PROBLEM - Word for word, restate the lines that run from the line containing "[br10], because the" to the last line of the records below.

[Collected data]
Lemma firewall_swap_atomic_witness :
  let '(tr, (_, r)) := sync_vm_firewall_rules (H := simulator) "a0eebc99" guarded_interfaces fresh_tables in
  Forall (fun s => old_or_new "a0eebc99" guarded_interfaces fresh_tables s) tr /\ r <> Err Unfinished.
Proof.
  apply (firewall_swap_atomic (H := simulator) "a0eebc99" guarded_interfaces fresh_tables);
    [done|apply guarded_loadable|apply fresh_ready].
Defined.

Lemma guarded_rules_ok : rules_ok guarded_db.
Proof.
  intros i r Hr. unfold guarded_db in Hr. cbn in Hr. apply lookup_singleton_Some in Hr as [<- <-]. split; [|vm_compute; by eexists].
  split_and!; [done|done|done|]. simpl. set_solver.
Qed.

Lemma run_ended {A B C} (run : A * (B * C)) c : run.2.2 = c -> run = (run.1, (run.2.1, c)).
Proof. by destruct run as [? [? ?]]; intros <-. Qed.

Lemma security_groups_enforced_witness :
  let c := chains_new (uuid_to_string (UuidText := binary_uuid_text) 1) in
  exists t', judge 2 t' (in_parent c) ssh_packet = Some Accepted.
Proof.
  pose (run := sync_vm_firewall_rules (H := simulator) (uuid_to_string (UuidText := binary_uuid_text) 1)
    guarded_interfaces fresh_tables).
  exists run.2.1.
  destruct (security_groups_enforced (H := binary_uuid_text) (H0 := simulator) guarded_db 1 guarded_interfaces fresh_tables run.1 run.2.1
    guarded_rules_ok) with (p := ssh_packet) as [Hin _].
  - apply (firewall_interfaces_spec (H := binary_uuid_text) (H0 := array_policy_serde) (coll := encoding_collation)
      (cidr_order := encoding_cidr_order) 1 calm_oracle (world_of guarded_db)
      (firewall_interfaces_for_vm (H := binary_uuid_text) (H0 := array_policy_serde) (coll := encoding_collation)
         (cidr_order := encoding_cidr_order) 1 calm_oracle (world_of guarded_db)).1).
    vm_compute. reflexivity.
  - done.
  - apply fresh_ready.
  - apply run_ended. vm_compute. reflexivity.
  - etransitivity; [exact Hin|]. vm_compute. reflexivity.
Defined.

(** ** Where the filters meet *)

(** A VM of a network isolated from [10.2.0.0/24], and a packet it sends there. *)
Definition plain_interface : VmFirewallInterface :=
  {| fi_bridge_name := "br0"; fi_ip := "10.1.0.5"; fi_rules := [] |}.
Definition stray_packet : Packet :=
  {| p_in := "br0"; p_out := "br1"; p_src := octets_u32 10 1 0 5; p_dst := octets_u32 10 2 0 5;
     p_proto := L4Tcp; p_dport := 22; p_established := false |}.
Definition isolate (bridge local_subnet : string) (blocked_subnets : list string) (t : Netfilter) : Netfilter :=
  (sync_network_isolation (H := simulator) bridge local_subnet blocked_subnets [] t).2.1.
Definition guard (vm_id : string) (interfaces : list VmFirewallInterface) (t : Netfilter) : Netfilter :=
  (sync_vm_firewall_rules (H := simulator) vm_id interfaces t).2.1.

(** The firewall of a VM undoes the isolation of its network: the jump to the
    chain of the VM is put before the jump to the isolation chain, and without
    egress rules that chain accepts everything.  A packet to a blocked subnet is
    dropped before the VM joins an empty security group, and accepted after. *)
Theorem firewall_bypasses_isolation :
  let t := isolate "br0" "10.1.0.0/24" ["10.2.0.0/24"%string] fresh_tables in
  forwarded t stray_packet = Dropped /\
  forwarded (guard "a0eebc99" [plain_interface] t) stray_packet = Accepted.
Proof. vm_compute. split; reflexivity. Qed.

(** Tearing down the isolation of bridge [br1] removes the jump rules of bridge
    [br10], because the listing is searched for the text [-j QXNETObr1]: a packet
    of the other network to a blocked subnet passes. *)
Theorem teardown_isolation_prefix :
  let t := isolate "br10" "10.1.0.0/24" ["10.2.0.0/24"%string] fresh_tables in
  let p := {| p_in := "br10"; p_out := "br1"; p_src := octets_u32 10 1 0 5; p_dst := octets_u32 10 2 0 5;
              p_proto := L4Tcp; p_dport := 22; p_established := false |} in
  forwarded t p = Dropped /\
  forwarded (teardown_network_isolation (H := simulator) "br1" t).2.1 p = Accepted.
Proof. vm_compute. split; reflexivity. Qed.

YOUR SOLUTION -
    [br10], because the listing is searched for the text [-j QXNETObr1]: a packet
    of the other network to a blocked subnet passes. *)
Theorem teardown_isolation_prefix :
  let t := isolate "br10" "10.1.0.0/24" ["10.2.0.0/24"%string] fresh_tables in
  let p := {| p_in := "br10"; p_out := "br1"; p_src := octets_u32 10 1 0 5; p_dst := octets_u32 10 2 0 5;
              p_proto := L4Tcp; p_dport := 22; p_established := false |} in
  forwarded t p = Dropped /\
  forwarded (teardown_network_isolation (H := simulator) "br1" t).2.1 p = Accepted.
Proof. vm_compute. split; reflexivity. Qed.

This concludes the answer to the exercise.